Младенец в пеленках лежит поперек дивана и заливается плачем — Вале казалось, что она слышит несчастный рев. Рядом с младенцем — початая пачка сигарет «Комета» и наполовину опростанная бутылка водки. На обороте четкая надпись — «Вале пять месяцев».
Цветом мать брезговала, и снимки ее получались от этого еще более тоскливыми.

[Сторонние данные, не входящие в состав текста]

(* ===== verification/DinSample.v ===== *)
(** A charging session of the DIN 70121 server, from the session setup to the session stop,
    as a list of inputs: the requests of the EV and the commands of the charging station. *)

From stdpp Require Import base list numbers gmap.
From Stdlib Require Import ZArith Lia Bool.
From S2P Require Import Prelude.
From S2P Require Import BasetypesDecoder.
From S2P Require Import Elements.
From S2P Require Import Codec.
From S2P Require Import Fields.
From S2P Require Import Arrays.
From S2P Require Import Unions.
From S2P Require Iso2Status.
From S2P Require Iso2Service.
From S2P Require Import MessageSizes.
From S2P Require Import PgpUnion.
From S2P Require Import DinPgp.
From S2P Require Import DinStatus.
From S2P Require Import DinSession.
From S2P Require Import DinTariff.
From S2P Require Import DinCharge.
From S2P Require Import DinDc.
From S2P Require Import DinHeader.
From S2P Require Import DinMessage.
From S2P Require Import Doubles.
From S2P Require Import V2gContext.
From S2P Require Import V2gTools.
From S2P Require Import V2gInvariant.
From S2P Require Import DinServer.
From S2P Require Import DinServerProofs.
From S2P Require Import ChargerCommands.
From S2P Require Import ChargerTheorems.
From S2P Require Import DinProtocol.
From S2P Require Import DinSessions.

From S2P Require PgpPlatform.
From S2P Require DinTheorems.

Local Open Scope Z_scope.
Local Open Scope c_scope.

#[local] Existing Instance PgpPlatform.Platform.pgp_union.
#[local] Existing Instance DinTheorems.Sample.body_union.
#[local] Existing Instance BodyType.fields.
#[local] Existing Instance SelectedServiceType.fields.
#[local] Existing Instance SelectedServiceListType.fields.
#[local] Existing Instance ServicePaymentSelectionReqType.fields.
#[local] Existing Instance PowerDeliveryReqType.fields.
#[local] Existing Instance ChargeParameterDiscoveryReqType.fields.
#[local] Existing Instance DC_EVChargeParameterType.fields.

Abbreviation conn := (v2g_connection exiDocument.din_exiDocument).

(** ** Documents *)

Definition session : list Z := [17; 34; 51; 68; 85; 102; 119; 136].

Definition request_of {F} {k : Codec F} (flag : BodyType.din_BodyType -> bool) {A : Assignable flag} (b : member BodyType.object k) (r : F)
    (id : list Z) : exiDocument.din_exiDocument :=
  exiDocument.mk (V2G_Message.mk
    (MessageHeaderType.mk (mk_bytes id 8) (zero_opt NotificationType.zeroed) (zero_opt SignatureType.zeroed))
    (put flag true (put BodyType.body (store b r BodyType.zeroed_memory) BodyType.zeroed))).

Definition whole (n unit : Z) : PhysicalValueType.din_PhysicalValueType := PhysicalValueType.mk 0 (mk_opt unit true) n.

Definition SessionSetupReq := request_of BodyType.SessionSetupReq_isUsed BodyType.SessionSetupReq
  (SessionSetupReqType.mk (mk_bytes [1; 2; 3; 4; 5; 6; 0; 0] 6)).
Definition ServiceDiscoveryReq := request_of BodyType.ServiceDiscoveryReq_isUsed BodyType.ServiceDiscoveryReq ServiceDiscoveryReqType.zeroed.
Definition ServicePaymentSelectionReq := request_of BodyType.ServicePaymentSelectionReq_isUsed BodyType.ServicePaymentSelectionReq
  (put ServicePaymentSelectionReqType.SelectedPaymentOption din_paymentOptionType_ExternalPayment
    (over ServicePaymentSelectionReqType.SelectedServiceList (over SelectedServiceListType.SelectedService (fun a =>
       set_arrayLen 1 (at_first (put SelectedServiceType.ServiceID V2G_SERVICE_ID_CHARGING) a))) ServicePaymentSelectionReqType.zeroed)).
Definition ContractAuthenticationReq := request_of BodyType.ContractAuthenticationReq_isUsed BodyType.ContractAuthenticationReq
  ContractAuthenticationReqType.zeroed.
Definition ChargeParameterDiscoveryReq := request_of BodyType.ChargeParameterDiscoveryReq_isUsed BodyType.ChargeParameterDiscoveryReq
  (put ChargeParameterDiscoveryReqType.EVRequestedEnergyTransferType EnergyTransferMode_DC_extended
    (put ChargeParameterDiscoveryReqType.DC_EVChargeParameter
      (mk_opt (put DC_EVChargeParameterType.EVMaximumCurrentLimit (whole 100 din_unitSymbolType_A)
        (put DC_EVChargeParameterType.EVMaximumVoltageLimit (whole 400 din_unitSymbolType_V) DC_EVChargeParameterType.zeroed)) true)
      ChargeParameterDiscoveryReqType.zeroed)).
Definition CableCheckReq := request_of BodyType.CableCheckReq_isUsed BodyType.CableCheckReq CableCheckReqType.zeroed.
Definition PreChargeReq := request_of BodyType.PreChargeReq_isUsed BodyType.PreChargeReq PreChargeReqType.zeroed.
Definition PowerDeliveryReq (ready : Z) := request_of BodyType.PowerDeliveryReq_isUsed BodyType.PowerDeliveryReq
  (put PowerDeliveryReqType.ReadyToChargeState ready PowerDeliveryReqType.zeroed).
Definition CurrentDemandReq := request_of BodyType.CurrentDemandReq_isUsed BodyType.CurrentDemandReq CurrentDemandReqType.zeroed.
Definition WeldingDetectionReq := request_of BodyType.WeldingDetectionReq_isUsed BodyType.WeldingDetectionReq WeldingDetectionReqType.zeroed.
Definition SessionStopReq := request_of BodyType.SessionStopReq_isUsed BodyType.SessionStopReq SessionStopType.zeroed.

(** ** Playing a session *)

Inductive input : Type :=
| Command (cmd : command)
| Request (d : exiDocument.din_exiDocument).

Definition play_one (m : module_config) (i : input) (hc : list happening * conn) : option (list happening * conn) :=
  let '(h, c) := hc in
  match i with
  | Command cmd => match exec_command m cmd (ctx c) with Some k => Some (h ++ [Commanded cmd], put ctx k c) | None => None end
  | Request d =>
    match din_handle_request (put exi_in d c) with
    | Some (Ok V2G_EVENT_NO_EVENT, c') =>
      match answer_of c' with Some (x, code) => Some (h ++ [Answered x code], c') | None => None end
    | Some (Ok V2G_EVENT_IGNORE_MSG, c') => Some (h, c')
    | _ => None
    end
  end.

Fixpoint play (m : module_config) (l : list input) (hc : list happening * conn) : option (list happening * conn) :=
  match l with
  | [] => Some hc
  | i :: l => match play_one m i hc with Some hc' => play m l hc' | None => None end
  end.

Definition config (strict : bool) : module_config := mk_module_config true false strict.

Definition start (strict : bool) : conn :=
  mk_conn (put is_connection_terminated false (init (config strict) v2g_ctx_create)) exiDocument.zeroed exiDocument.zeroed
    D_LINK_ACTION_ERROR SSR_NONE [] 1700000000 (Some [UrandomInterrupted; UrandomData session]).

Definition charging : list input :=
  [ Request (SessionSetupReq (replicate 8 0));
    Request (ServiceDiscoveryReq session);
    Request (ServicePaymentSelectionReq session);
    Request (ContractAuthenticationReq session);
    Command (AuthorizationResponse AuthAccepted 0);
    Request (ContractAuthenticationReq session);
    Request (ChargeParameterDiscoveryReq session);
    Request (CableCheckReq session);
    Command (UpdateIsolationStatus IsoValid);
    Command (CableCheckFinished true);
    Request (CableCheckReq session);
    Request (PreChargeReq session);
    Request (PreChargeReq session);
    Request (PowerDeliveryReq 1 session);
    Request (CurrentDemandReq session);
    Request (CurrentDemandReq session) ].

(** The end of the session. *)
Definition stopping : list input :=
  [ Request (PowerDeliveryReq 0 session);
    Request (WeldingDetectionReq session) ].

(** ** The inputs are what the decoder and the framework deliver *)

Definition input_ok (i : input) : Prop := match i with Command cmd => command_ok cmd | Request d => document_ok d end.

Lemma request_of_ok {F} {k : Codec F} (flag : BodyType.din_BodyType -> bool) {A : Assignable flag} (b : member BodyType.object k) (r : F) id :
  length id = 8%nat -> Forall is_byte id -> is_shape k r -> (forall body, BodyType.body (put flag true body) = BodyType.body body) ->
  trusted (put flag true (put BodyType.body (store b r BodyType.zeroed_memory) BodyType.zeroed)) -> document_ok (request_of flag b r id).
Proof.
  intros Hl Hb Hr Hf He. split; [|exact He]. split.
  - split; [by split|]. split; [apply NotificationType.zeroed_din_NotificationType|apply SignatureType.zeroed_din_SignatureType].
  - change (BodyType.object (BodyType.body (put flag true (put BodyType.body (store b r BodyType.zeroed_memory) BodyType.zeroed)))).
    rewrite Hf. apply object_store; [apply BodyType.object_zeroed|done].
Qed.

Ltac plain_request := apply request_of_ok; [done | by repeat constructor | eauto with zeroed | done | by split].

Lemma charging_ok : Forall input_ok charging.
Proof.
  repeat (apply Forall_cons; split); try exact I; try apply Forall_nil; try exact I; try plain_request.
  - split; [split; [done|by repeat constructor]|]. vm_compute. intuition congruence.
  - pose proof ServicePaymentSelectionReqType.zeroed_din_ServicePaymentSelectionReqType as [H1 H2].
    split; [done|]. apply (arr_first_shape _ _ (put SelectedServiceType.ServiceID V2G_SERVICE_ID_CHARGING)); [|exact H2].
    intros x [_ Hx]. by split.
  - pose proof ChargeParameterDiscoveryReqType.zeroed_din_ChargeParameterDiscoveryReqType as H. vm_compute. vm_compute in H. intuition.
Qed.

Lemma stopping_ok : Forall input_ok stopping.
Proof. apply Forall_cons. split; [plain_request|]. apply Forall_cons. split; [plain_request|]. apply Forall_nil. exact I. Qed.

Lemma started_evse strict : evse_v2g_data (ctx (start strict)) = evse_v2g_data v2g_ctx_create.
Proof. unfold start. generalize v2g_ctx_create. intros c. by destruct strict. Qed.

Lemma start_state strict : state (ctx (start strict)) = WAIT_FOR_SESSIONSETUP.
Proof. destruct strict; by vm_compute. Qed.

Lemma start_ok strict : conn_ok (start strict) /\ sequence_ok (ctx (start strict)).
Proof.
  split; [|intros H; rewrite start_state in H; discriminate H]. split.
  - rewrite started_evse. apply create_ok.
  - by rewrite start_state.
  - apply exiDocument.zeroed_din_exiDocument.
  - apply exiDocument.zeroed_din_exiDocument.
  - intros H. discriminate H.
  - intros H. discriminate H.
  - split; [by apply Z.leb_le|by apply Z.ltb_lt].
  - intros l octets H Hin. injection H as <-. apply elem_of_cons in Hin as [Hin|Hin]; [discriminate Hin|].
    apply list_elem_of_singleton in Hin. injection Hin as ->. by repeat constructor.
Qed.

Lemma play_run m c0 l : conn_ok c0 -> sequence_ok (ctx c0) -> Forall input_ok l -> forall h c h' c',
  din_run m c0 h c -> play m l (h, c) = Some (h', c') -> din_run m c0 h' c'.
Proof.
  intros Hok Hs. induction 1 as [|i l Hi _ IH]; intros h c h' c' Hrun; cbn [play].
  { by intros [= <- <-]. }
  destruct i as [cmd|d]; unfold play_one.
  - destruct (exec_command m cmd (ctx c)) as [k|] eqn:E; [|done]. apply IH. by eapply run_command.
  - destruct (run_invariant m c0 Hok Hs (fun _ _ => True) I ltac:(done) ltac:(done) ltac:(done) ltac:(done) h c Hrun) as (Hc & _ & _).
    assert (din_run m c0 h (put exi_in d c)) as Hd.
    { eapply run_receive; [exact Hrun|done|]. by destruct Hc; split. }
    destruct (din_handle_request (put exi_in d c)) as [[[[] |] c1]|] eqn:E; try done.
    + destruct (answer_of c1) as [[x code]|] eqn:Ea; [|done]. apply IH. by eapply run_request.
    + apply IH. by eapply run_ignored.
Qed.

(** ** What the session gives *)

(** [play] as evidence: a run, with a fact about it that is computed. *)
Lemma played m l c0 (P : list happening -> conn -> Prop) : conn_ok c0 -> sequence_ok (ctx c0) -> Forall input_ok l ->
  match play m l ([], c0) with Some (h, c) => P h c | None => False end -> exists h c, din_run m c0 h c /\ P h c.
Proof.
  intros Hok Hs Hl. destruct (play m l ([], c0)) as [[h c]|] eqn:E; [|done]. intros HP. exists h, c. split; [|exact HP].
  exact (play_run m c0 l Hok Hs Hl [] c0 h c (run_start m c0) E).
Qed.

Lemma charging_run : exists h c, din_run (config true) (start true) h c /\
  (state (ctx c) = WAIT_FOR_CURRENTDEMAND_POWERDELIVERY /\ CurrentDemand ∈ history h).
Proof.
  apply (played (config true) charging); [apply start_ok|apply start_ok|apply charging_ok|].
  assert (match play (config true) charging ([], start true) with
          | Some (h, c) => (state (ctx c) =? 9) && bool_decide (CurrentDemand ∈ history h)
          | None => false end = true) as H by (vm_compute; reflexivity).
  destruct (play _ _ _) as [[h c]|]; [|done]. apply andb_true_iff in H as [H1%Z.eqb_eq H2%bool_decide_eq_true]. done.
Qed.

(** The first request. *)
Definition first : conn := put exi_in (SessionSetupReq (replicate 8 0)) (start true).

Lemma first_ok : conn_ok first.
Proof.
  pose proof (start_ok true) as [[H1 H2 _ H4 _ _ H6 H7] _]. pose proof charging_ok as H. apply Forall_cons in H as [[Hs [He Hd]] _].
  split; [exact H1|exact H2|exact Hs|exact H4|exact He|exact Hd|exact H6|exact H7].
Qed.

(** Evaluation of a request. *)
Lemma evaluated (c : conn) (P : v2g_event -> conn -> bool) :
  match din_handle_request c with Some (Ok ev, c') => P ev c' | _ => false end = true ->
  exists ev c', din_handle_request c = Some (Ok ev, c') /\ P ev c' = true.
Proof. destruct (din_handle_request c) as [[[ev|] c']|]; try done. by exists ev, c'. Qed.

Lemma with_document_ok strict d : document_ok d -> conn_ok (put exi_in d (start strict)).
Proof.
  intros [Hd [He Hr]]. pose proof (start_ok strict) as [[H1 H2 _ H4 _ _ H6 H7] _].
  split; [exact H1|exact H2|exact Hd|exact H4|exact He|exact Hr|exact H6|exact H7].
Qed.

Definition no_session : list Z := replicate 8 0.

Lemma current_demand_ok : document_ok (CurrentDemandReq no_session).
Proof. plain_request. Qed.

Lemma session_stop_ok : document_ok (SessionStopReq no_session).
Proof. plain_request. Qed.

(** A connection in the middle of charging; [f] is what has happened to the station. *)
Definition disturb (f : v2g_context -> v2g_context) (c : conn) : conn := over ctx (fun k => f (put state WAIT_FOR_CURRENTDEMAND k)) c.

Lemma disturb_ok f c : (forall k, evse_v2g_data (f k) = evse_v2g_data k /\ state (f k) = state k) -> conn_ok c ->
  conn_ok (disturb f c) /\ sequence_ok (ctx (disturb f c)).
Proof.
  intros Hf [H1 H2 H3 H4 H5 H5' H6 H7]. destruct (Hf (put state WAIT_FOR_CURRENTDEMAND (ctx c))) as [He Hs].
  assert (state (ctx (disturb f c)) = WAIT_FOR_CURRENTDEMAND) as Hst by exact Hs.
  split; [|intros E; rewrite Hst in E; discriminate E].
  split; [exact (eq_rect_r evse_ok H1 He)|by rewrite Hst|exact H3|exact H4|exact H5|exact H5'|exact H6|exact H7].
Qed.

Definition disturbed (f : v2g_context -> v2g_context) : conn := disturb f (start false).

Lemma disturbed_ok f : (forall k, evse_v2g_data (f k) = evse_v2g_data k /\ state (f k) = state k) ->
  conn_ok (disturbed f) /\ sequence_ok (ctx (disturbed f)).
Proof. intros Hf. apply disturb_ok; [exact Hf|apply start_ok]. Qed.

Definition demands : list input := [Request (CurrentDemandReq no_session); Request (CurrentDemandReq no_session)].

Lemma demands_ok : Forall input_ok demands.
Proof. repeat (apply Forall_cons; split; [apply current_demand_ok|]). by apply Forall_nil. Qed.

Висельные снимки. Но Вале они нравились, они рассказывали о маме такие вещи, которых она ниоткуда больше узнать не могла.
Разглядывая фотографии, Валя вспоминала мамин голос — хриплый, обиженный, резкий.
— Снимать красивые виды — самое сложное, — объясняла мать, пока Валя равно мучилась от тяжести камеры, придавившей худенькие коленки, и от водочного запаха, летевшего к ней вместе со словами.
Язык у мамы пока еще не заплетался, но Валя хорошо знала, что этого ждать недолго. Оперным солистам — сколько бы ни протянул ноту, обязательно нужно допеть окончание слова, мягко приземлиться на последнем звуке. Мама, напившись, сглатывала вначале именно окончания, а потом и все слова ее странным образом деформировались, превращаясь в иностранный язык.